Once a year I might spring for often-pricey fresh-cut squash cubes from my grocery store, but more often I make do with frozen chunks.
Late last winter, when I was dreaming of escaping outside to the garden, I came across a reference to Row 7 Seeds, a New York company that develops unique, extremely flavorful produce varieties.
Row 7 started with New York-based chef Dan Barber, breeder Michael Mazourek and seedsman Matthew Goldfarb, according to the company’s website, and many of the varieties were first served at Barber’s restaurants Blue Hill and Blue Hill at Stone Barns (they’re now served around the country and internationally).
What intrigued me most, however, was that their experimental seeds were available to home gardeners as well as to commercial operations. When I saw the 898 squash, which looks like a palm-sized butternut, I knew I had to grow it. I ordered a packet of those seeds and one of Robin’s Koginut squash (which looks like a small, squat pumpkin) and waited impatiently for squash-planting season. Finally it arrived, and soon two neat hills of squash plants joined the cucumbers and tomatoes in our garden.

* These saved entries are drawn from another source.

(* ===== verification/CloudAccept.v ===== *)
(** Responsibility for a job (crates/storage-postgres/src/lib.rs): a node accepts a job it
    has leased, the answer is reconciled after a lost response, an acceptance that was
    never activated is abandoned, and revocation of a node ends what it had accepted. *)

From S2P Require Import Prelude Domain CloudStore CloudJobs.

Section accept.
Context `{CloudExternal}.
Variable c : Clock.

(** * Acceptance *)

(** [COALESCE((SELECT CASE WHEN revoked_at IS NULL THEN admission_generation ELSE 0 END ...), 1)]. *)
Definition connector_generation (t : Tenant) (agent : string) (s : Store) : Z :=
  match s.(topology).(node_connectors) !! (t, agent) with
  | Some k => if decide (k.(cn_revoked_at) = None) then k.(cn_admission_generation) else 0
  | None => 1
  end.

(** The attempt that the proof of a destination-routed job names. *)
Definition accepting_attempt (t : Tenant) (agent id destination : string) (p : DeliveryAttemptProof) :
    Tx AttemptRow :=
  generation ← pure_result (ok_or (i64_of_u64 p.(dp_generation)) ConcurrentStateChange);
  a ← fetch (λ s,
        rs ← s.(route_reservations) !! (t, p.(dp_reservation_id));
        a ← proven_attempt t agent id generation p s;
        if bool_decide (rs.(rs_job_id) = id) && bool_decide (a.(at_destination_id) = destination)
        then Some a else None) ConcurrentStateChange;
  _ ← ensure (bool_decide (a.(at_state) ∈
        [Attempt.RouteLeased; Attempt.AcceptedByNode; Attempt.QueuedLocal])) ConcurrentStateChange;
  mret a.

(** The columns that record the proof. *)
Definition route_proof (p : DeliveryAttemptProof) : result StorageError RouteProof :=
  generation ← ok_or (i64_of_u64 p.(dp_generation)) ConcurrentStateChange;
  Ok {| proof_reservation_id := p.(dp_reservation_id); proof_generation := generation;
        proof_fencing_token_hash := sha256 p.(dp_fencing_token) |}.
Definition expected_route (proof : option DeliveryAttemptProof) : result StorageError (option RouteProof) :=
  match proof with Some p => Some <$> route_proof p | None => Ok None end.

Definition set_acceptance_token (hash : string) (a : AcceptanceRow) : AcceptanceRow :=
  {| ac_tenant := a.(ac_tenant); ac_agent_id := a.(ac_agent_id); ac_lease_id := a.(ac_lease_id);
     ac_lease_token_hash := Some hash; ac_content_sha256 := a.(ac_content_sha256);
     ac_local_sequence := a.(ac_local_sequence); ac_route := a.(ac_route);
     ac_connector_generation := a.(ac_connector_generation) |}.

(** A repeated acceptance must repeat all of the first one. *)
Definition accept_again (t : Tenant) (agent id lease token : string) (sha : option string)
    (local_sequence : N) (proof : option DeliveryAttemptProof) (generation : Z)
    (attempt : option AttemptRow) (row : AcceptanceRow) : Tx Job :=
  _ ← ensure (bool_decide (row.(ac_lease_id) = lease) && bool_decide (row.(ac_content_sha256) = sha)
              && bool_decide (row.(ac_local_sequence) = default i64_max (i64_of_u64 local_sequence)))
        IdempotencyConflict;
  route ← pure_result (expected_route proof);
  _ ← ensure (bool_decide (row.(ac_route) = route)
              && bool_decide (row.(ac_connector_generation) = Some generation)) IdempotencyConflict;
  r ← fetch (job_of t id) NotFound;
  _ ← (match row.(ac_lease_token_hash) with
       | Some stored => ensure (bool_decide (stored = sha256 token)) IdempotencyConflict
       | None =>
         _ ← ensure (bool_decide (r.(jr_life).(state) = AgentAccepted)) IdempotencyConflict;
         execute (on_job_acceptances (alter (set_acceptance_token (sha256 token)) id))
       end);
  _ ← ensure (match r.(jr_place).(destination_id), attempt with
              | None, _ => true
              | Some _, Some a => bool_decide (a.(at_state) = Attempt.QueuedLocal)
              | Some _, None => false
              end) IdempotencyConflict;
  _ ← notify (agent_acceptance_webhook_idempotency_key t id) t r.(jr_payload);
  mret (job_from_row r).

Definition expected_sha256 (t : Tenant) (content : ContentSource) : Tx (option string) :=
  match content with
  | Upload u | EncryptedUpload u _ =>
    row ← fetch (λ s, match s.(topology).(uploads) !! u with
                      | Some row => if bool_decide (row.(up_tenant) = t) && row.(up_complete)
                                    then Some row else None
                      | None => None
                      end) NotFound;
    mret (Some row.(up_expected_sha256))
  | Base64 data =>
    decoded ← pure_result (ok_or (base64_decode data) (InvalidData "base64"));
    mret (Some (hex (sha256 decoded)))
  | Uri _ _ => mret None
  end.

(** The constraints and the trigger on [job_acceptances]: one row per job, a complete proof,
    a node and a connector that are not revoked, and the connector's generation. *)
Definition is_space (a : ascii) : bool := (N_of_ascii a =? 32)%N.
Definition proof_complete (p : RouteProof) : bool :=
  bytes_any (λ a, negb (is_space a)) p.(proof_reservation_id)
  && (0 <? p.(proof_generation))%Z
  && (String.length p.(proof_fencing_token_hash) =? 32).
Definition fence_job_acceptance_connector (t : Tenant) (agent : string) (generation : Z) (s : Store) : bool :=
  active_agent t agent s
  && match s.(topology).(node_connectors) !! (t, agent) with
     | Some k => bool_decide (k.(cn_revoked_at) = None)
                 && bool_decide (generation = k.(cn_admission_generation))
     | None => true
     end.

Definition insert_acceptance (id : string) (row : AcceptanceRow) (generation : Z) : Tx unit :=
  fenced ← query (fence_job_acceptance_connector row.(ac_tenant) row.(ac_agent_id) generation);
  _ ← ensure fenced (Database "job_acceptances_fence_connector");
  _ ← ensure (from_option proof_complete true row.(ac_route)) (Database "job_acceptances_route_proof_complete");
  taken ← query (λ s, s.(job_acceptances) !! id);
  _ ← ensure (bool_decide (taken = None)) (Database "job_acceptances_pkey");
  execute (on_job_acceptances <[id := row]>).

Definition accept_first (t : Tenant) (agent id lease token : string) (sha : option string)
    (local_sequence : N) (proof : option DeliveryAttemptProof) (generation : Z)
    (attempt : option AttemptRow) : Tx Job :=
  r ← fetch (holds_lease c t agent id lease token) ConcurrentStateChange;
  expected ← expected_sha256 t r.(jr_payload).(j_content);
  _ ← ensure (match expected with
              | Some e => from_option (λ actual, eq_ignore_ascii_case actual e) false sha
              | None => true
              end) (InvalidData "accepted content digest does not match the job");
  _ ← ensure (bool_decide (r.(jr_life).(state) ∈ [WaitingForAgent; AgentDownloading])) InvalidTransition;
  sequence ← pure_result (event_sequence r.(jr_life).(state_sequence));
  let j := set_job_state AgentAccepted (job_from_row r) in
  _ ← insert_event j (server_event c id sequence AgentAccepted None "Agent durably accepted the job"
        (Some agent));
  _ ← update_job id (λ r, with_lease no_lease
        (enter AgentAccepted (Z.of_N sequence) r.(jr_life).(final_at) j r));
  route ← pure_result (expected_route proof);
  local ← pure_result (ok_or (i64_of_u64 local_sequence) (InvalidData "local sequence overflow"));
  _ ← insert_acceptance id
        {| ac_tenant := t; ac_agent_id := agent; ac_lease_id := lease;
           ac_lease_token_hash := Some (sha256 token); ac_content_sha256 := sha;
           ac_local_sequence := local; ac_route := route;
           ac_connector_generation := Some generation |} generation;
  _ ← (match attempt with
       | None => mret ()
       | Some a =>
         _ ← ensure (bool_decide (a.(at_state) ∈ [Attempt.RouteLeased; Attempt.AcceptedByNode]))
               ConcurrentStateChange;
         execute (on_delivery_attempts (alter (λ a,
           set_attempt_times (coalesce a.(at_accepted_at) (Some c.(sql_now)))
             a.(at_handoff_started_at) a.(at_spooler_accepted_at)
             (set_attempt Attempt.QueuedLocal a.(at_final_at) a)) (t, a.(at_id))))
       end);
  _ ← notify (agent_acceptance_webhook_idempotency_key t id) t j;
  mret j.

Definition accept_agent_job_transactional (t : Tenant) (agent id lease token : string)
    (sha : option string) (local_sequence : N) (proof : option DeliveryAttemptProof) : Tx Job :=
  active ← query (active_agent t agent);
  _ ← ensure active NotFound;
  generation ← query (connector_generation t agent);
  _ ← ensure (0 <? generation)%Z NotFound;
  r ← fetch (job_of t id) NotFound;
  _ ← ensure (bool_decide (r.(jr_place).(agent_id) = agent)) NotFound;
  attempt ← (match r.(jr_place).(destination_id), proof with
             | Some d, Some p => a ← accepting_attempt t agent id d p; mret (Some a)
             | Some _, None =>
               abort (InvalidData "destination-routed jobs require an atomic delivery-attempt proof")
             | None, Some _ => abort ConcurrentStateChange
             | None, None => mret None
             end);
  row ← query (λ s, match s.(job_acceptances) !! id with
                    | Some a => if decide (a.(ac_tenant) = t ∧ a.(ac_agent_id) = agent)
                                then Some a else None
                    | None => None
                    end);
  match row with
  | Some row => accept_again t agent id lease token sha local_sequence proof generation attempt row
  | None => accept_first t agent id lease token sha local_sequence proof generation attempt
  end.

(** * Reconciliation after a lost answer *)

Record AcceptanceEvidence := {
  ae_lease_id : string;
  ae_lease_token : string;
  ae_content_sha256 : string;
  ae_local_sequence : Z
}.

Definition same_evidence (t : Tenant) (agent : string) (e : AcceptanceEvidence) (a : AcceptanceRow) : bool :=
  bool_decide (a.(ac_tenant) = t) && bool_decide (a.(ac_agent_id) = agent)
  && bool_decide (a.(ac_lease_id) = e.(ae_lease_id))
  && bool_decide (a.(ac_lease_token_hash) = Some (sha256 e.(ae_lease_token)))
  && bool_decide (a.(ac_content_sha256) = Some e.(ae_content_sha256))
  && bool_decide (a.(ac_local_sequence) = e.(ae_local_sequence)).

(** An acceptance of an older server, without route columns. *)
Definition legacy_acceptance (t : Tenant) (agent id : string) (e : AcceptanceEvidence) (current : Z)
    (s : Store) : bool :=
  match s.(job_acceptances) !! id with
  | Some a => same_evidence t agent e a && bool_decide (a.(ac_route) = None)
              && (bool_decide (a.(ac_connector_generation) = None)
                  || bool_decide (a.(ac_connector_generation) = Some current))
  | None => false
  end.

Definition topology_proves_route (t : Tenant) (agent id : string) (generation : Z)
    (p : DeliveryAttemptProof) (s : Store) : bool :=
  match job_of t id s, proven_attempt t agent id generation p s with
  | Some r, Some a =>
    bool_decide (r.(jr_place).(agent_id) = agent) && bool_decide (r.(jr_life).(state) = AgentAccepted)
    && bool_decide (a.(at_state) ∈ [Attempt.AcceptedByNode; Attempt.QueuedLocal])
  | _, _ => false
  end.

Definition set_acceptance_route (route : RouteProof) (generation : Z) (a : AcceptanceRow) : AcceptanceRow :=
  {| ac_tenant := a.(ac_tenant); ac_agent_id := a.(ac_agent_id); ac_lease_id := a.(ac_lease_id);
     ac_lease_token_hash := a.(ac_lease_token_hash); ac_content_sha256 := a.(ac_content_sha256);
     ac_local_sequence := a.(ac_local_sequence); ac_route := Some route;
     ac_connector_generation := Some generation |}.

(** The answer: accepted, connector revoked, fenced. *)
Definition reconcile_agent_acceptance (t : Tenant) (agent id lease token sha : string)
    (local_sequence : N) (p : DeliveryAttemptProof) : Tx (bool * bool * bool) :=
  row ← query (λ s, match s.(topology).(agents) !! agent with
                    | Some a => if decide (a.(ag_tenant) = t) then Some a else None
                    | None => None
                    end);
  match row with
  | None => mret (false, false, false)
  | Some row =>
    let agent_revoked := negb (bool_decide (row.(ag_revoked_at) = None)) in
    connector ← query (λ s, s.(topology).(node_connectors) !! (t, agent));
    let connector_revoked := agent_revoked
      || from_option (λ k, negb (bool_decide (k.(cn_revoked_at) = None))) false connector in
    let current := from_option cn_admission_generation 1%Z connector in
    route ← pure_result (route_proof p);
    local ← pure_result (ok_or (i64_of_u64 local_sequence) ConcurrentStateChange);
    let e := {| ae_lease_id := lease; ae_lease_token := token; ae_content_sha256 := sha;
                ae_local_sequence := local |} in
    legacy ← query (λ s, legacy_acceptance t agent id e current s
                         && topology_proves_route t agent id route.(proof_generation) p s);
    _ ← (if legacy : bool then
           fenced ← query (fence_job_acceptance_connector t agent current);
           _ ← ensure fenced (Database "job_acceptances_fence_connector");
           _ ← ensure (proof_complete route) (Database "job_acceptances_route_proof_complete");
           execute (on_job_acceptances (alter (set_acceptance_route route current) id))
         else mret ());
    evidence ← query (λ s,
      match s.(job_acceptances) !! id, job_of t id s with
      | Some a, Some r =>
        if same_evidence t agent e a && bool_decide (a.(ac_route) = Some route)
        then Some (a.(ac_connector_generation), r.(jr_life).(state)) else None
      | _, _ => None
      end);
    let accepted := negb agent_revoked
      && from_option (λ v, bool_decide (v = (Some current, AgentAccepted))) false evidence in
    mret (accepted, connector_revoked, bool_decide (is_Some evidence) && negb accepted)
  end.

(** * Abandoning an acceptance that was never activated *)

Definition abandon_agent_acceptance (t : Tenant) (agent id lease token sha : string)
    (local_sequence : N) (p : DeliveryAttemptProof) : Tx bool :=
  connector ← query (λ s, s.(topology).(node_connectors) !! (t, agent));
  _ ← ensure (from_option (λ k, bool_decide (k.(cn_revoked_at) = None)) true connector)
        ConcurrentStateChange;
  local ← pure_result (ok_or (i64_of_u64 local_sequence) ConcurrentStateChange);
  route ← pure_result (route_proof p);
  let e := {| ae_lease_id := lease; ae_lease_token := token; ae_content_sha256 := sha;
              ae_local_sequence := local |} in
  exact ← query (λ s, match s.(job_acceptances) !! id with
                      | Some a => same_evidence t agent e a && bool_decide (a.(ac_route) = Some route)
                      | None => false
                      end);
  if negb exact then mret false else
  r ← fetch (job_of t id) NotFound;
  _ ← ensure (bool_decide (r.(jr_place).(agent_id) = agent)) NotFound;
  let st := r.(jr_life).(state) in
  if decide (st = Cancelled) then mret true else
  _ ← ensure (bool_decide (st ∈ [AgentAccepted; CancelRequested])) ConcurrentStateChange;
  current ← (if decide (st = AgentAccepted) then
               requested ← pure_result (event_sequence r.(jr_life).(state_sequence));
               _ ← insert_event (set_job_state CancelRequested (job_from_row r))
                     (server_event c id requested CancelRequested None
                        "Connector requested pre-activation compensation" (Some agent));
               mret (i64_succ r.(jr_life).(state_sequence))
             else mret r.(jr_life).(state_sequence));
  sequence ← pure_result (event_sequence current);
  let j := set_job_state Cancelled (job_from_row r) in
  _ ← insert_event j (server_event c id sequence Cancelled (Some CancelledByUser)
        "Connector disconnected before local queue activation" (Some agent));
  _ ← update_job id (λ r, enter Cancelled (Z.of_N sequence)
        (coalesce r.(jr_life).(final_at) (Some c.(utc_now))) j r);
  _ ← cancel_deliveries c t id;
  mret true.

End accept.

While I was waiting for my plants to grow, I received an e-mail from Bronx, N.Y.-based Baldor Specialty Foods about its summer produce offerings, which included several of Row 7’s vegetable varieties. In a follow-up conversation, Gabrielle Amette, Baldor’s marketing specialist, told me the company has carried Row 7 products for about three years, offering all of its vegetables when in season, and has had a very positive response from chefs, who comprise Row 7’s biggest following.
Amette also said Row 7’s products are still in the trickle-down phase of consumer awareness, though the company’s Honeynut squash (an older cousin of the 898) has enjoyed a good reception at retailers such as Costco and Whole Foods over the past couple of years.
I lost my first crop of both squashes to voracious squirrels, but fortunately the plants were prolific bloomers, and each grew three more fruits — and this time I protected them with netting. I’m still waiting for the pumpkins to reach maturity, but the 898s have been curing on the counter for two weeks now, and are all set for roasting for a first-day-of-fall feast.
I’ll let you know how they turn out, but I’m already planning to grow them again next year.